Re: [PATCH]

From: Theodore Ts'o
Date: Sat Aug 07 2004 - 17:31:00 EST


On Fri, Aug 06, 2004 at 08:54:27AM -0400, Jean-Luc Cooke wrote:
> That and it's not endian-correct. There are other issues with random.c (lack
> for forward secrecy in the case of seed discovery, use of the insecure MD4 in
> creating syn and seq# for tcp, the use of halfMD4 and twothridsMD4 is
> madness
> (what is 2/3's of 16!?!),

This was deliberate becasue sequence number generation could not be
slow for some workloads.
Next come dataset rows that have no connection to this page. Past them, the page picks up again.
Ltac block_char :=
  apply char_class_blocked;
  let c := fresh "c" in intros c; destruct c as [[] [] [] [] [] [] [] []]; vm_compute; congruence.

#[local] Hint Extern 0 (Blocked ?stop (filter_parse ?p symbol)) => block_char : typeclass_instances.
#[local] Hint Extern 0 (Blocked ?stop (char_class ?p)) => block_char : typeclass_instances.
#[local] Hint Extern 0 (Blocked ?stop (literals ?cs)) => unfold literals, literal : typeclass_instances.
#[local] Hint Extern 0 (Consumes (filter_parse ?p symbol)) => apply char_class_consumes : typeclass_instances.
#[local] Hint Extern 0 (Faithful (filter_parse ?p symbol)) => apply char_class_faithful : typeclass_instances.
#[local] Hint Extern 0 (Regular (filter_parse ?p symbol)) => apply char_class_regular : typeclass_instances.

#[local] Ltac resolve := unfold str_parse, many, at_least, between; grammar_chars; apply _.

#[export] Instance dec_octet_regular : Regular grammar.dec_octet.
Proof. unfold grammar.dec_octet. resolve. Qed.
#[export] Instance dec_octet_faithful : Faithful grammar.dec_octet.
Proof. unfold grammar.dec_octet. grammar_chars. apply _. Qed.
#[export] Instance dec_octet_blocked : Blocked host_end grammar.dec_octet.
Proof. unfold grammar.dec_octet. resolve. Qed.
#[export] Instance dec_octet_blocked_chars : Blocked not_ipv4_char grammar.dec_octet.
Proof. unfold grammar.dec_octet. resolve. Qed.
#[export] Instance dec_octet_blocked_bracket : Blocked bracket grammar.dec_octet.
Proof. unfold grammar.dec_octet. resolve. Qed.

#[export] Instance ipv4address_regular : Regular grammar.ipv4address.
Proof. unfold grammar.ipv4address. resolve. Qed.
#[export] Instance ipv4address_faithful : Faithful grammar.ipv4address.
Proof. unfold grammar.ipv4address. grammar_chars. apply _. Qed.
#[export] Instance ipv4address_blocked : Blocked host_end grammar.ipv4address.
Proof. unfold grammar.ipv4address. resolve. Qed.
#[export] Instance ipv4address_blocked_chars : Blocked not_ipv4_char grammar.ipv4address.
Proof. unfold grammar.ipv4address. resolve. Qed.
#[export] Instance ipv4address_blocked_bracket : Blocked bracket grammar.ipv4address.
Proof. unfold grammar.ipv4address. resolve. Qed.

#[export] Instance h16_regular : Regular grammar.h16.
Proof. unfold grammar.h16. resolve. Qed.
#[export] Instance h16_faithful : Faithful grammar.h16.
Proof. unfold grammar.h16, between. grammar_chars. apply _. Qed.
#[export] Instance h16_blocked : Blocked bracket grammar.h16.
Proof. unfold grammar.h16. resolve. Qed.
#[export] Instance h16colon_regular : Regular grammar.h16colon.
Proof. unfold grammar.h16colon. resolve. Qed.
#[export] Instance h16colon_faithful : Faithful grammar.h16colon.
Proof. unfold grammar.h16colon. grammar_chars. apply _. Qed.
#[export] Instance h16colon_blocked : Blocked bracket grammar.h16colon.
Proof. unfold grammar.h16colon. resolve. Qed.
#[export] Instance ls32_regular : Regular grammar.ls32.
Proof. unfold grammar.ls32. resolve. Qed.
#[export] Instance ls32_faithful : Faithful grammar.ls32.
Proof. unfold grammar.ls32. apply _. Qed.
#[export] Instance ls32_blocked : Blocked bracket grammar.ls32.
Proof. unfold grammar.ls32. resolve. Qed.
#[export] Instance dblcolon_regular : Regular grammar.dblcolon.
Proof. unfold grammar.dblcolon. resolve. Qed.
#[export] Instance dblcolon_faithful : Faithful grammar.dblcolon.
Proof. apply literals_faithful. Qed.
#[export] Instance dblcolon_blocked : Blocked bracket grammar.dblcolon.
Proof. unfold grammar.dblcolon. resolve. Qed.
#[export] Instance h16s_regular n : Regular (grammar.h16s n).
Proof. unfold grammar.h16s. resolve. Qed.
#[export] Instance h16s_faithful n : Faithful (grammar.h16s n).
Proof. unfold grammar.h16s, between, grammar.colon, literal. apply _. Qed.
#[export] Instance h16s_blocked n : Blocked bracket (grammar.h16s n).
Proof. unfold grammar.h16s. resolve. Qed.
#[export] Instance ipv6address_regular : Regular grammar.ipv6address.
Proof. unfold grammar.ipv6address. resolve. Qed.
#[export] Instance ipv6address_faithful : Faithful grammar.ipv6address.
Proof. unfold grammar.ipv6address. apply _. Qed.
#[export] Instance ipv6address_blocked : Blocked bracket grammar.ipv6address.
Proof. unfold grammar.ipv6address. resolve. Qed.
The sequence number attacks that MD4
protects against are tcp hijacking attacks where the attacker is on
the network path ---- if you really want security you'd be using real
crypto for encryption and for integrity protection at the application
layer.

> the use of LFSRs for "mixing" when they're linear,
> the polymonials used are not even primitive,

The basic idea here is that you can mix in arbitrary amounts of zero
data without destroying the randomness of the pool. This is
important, and was an explicit design goal.

> the ability for root to wipe-out
> the random pool, the ability for root to access the random seed directly, the
> paper I'm co-authoring will explain all of this).

Yawn. Root has access to /dev/mem. Your point?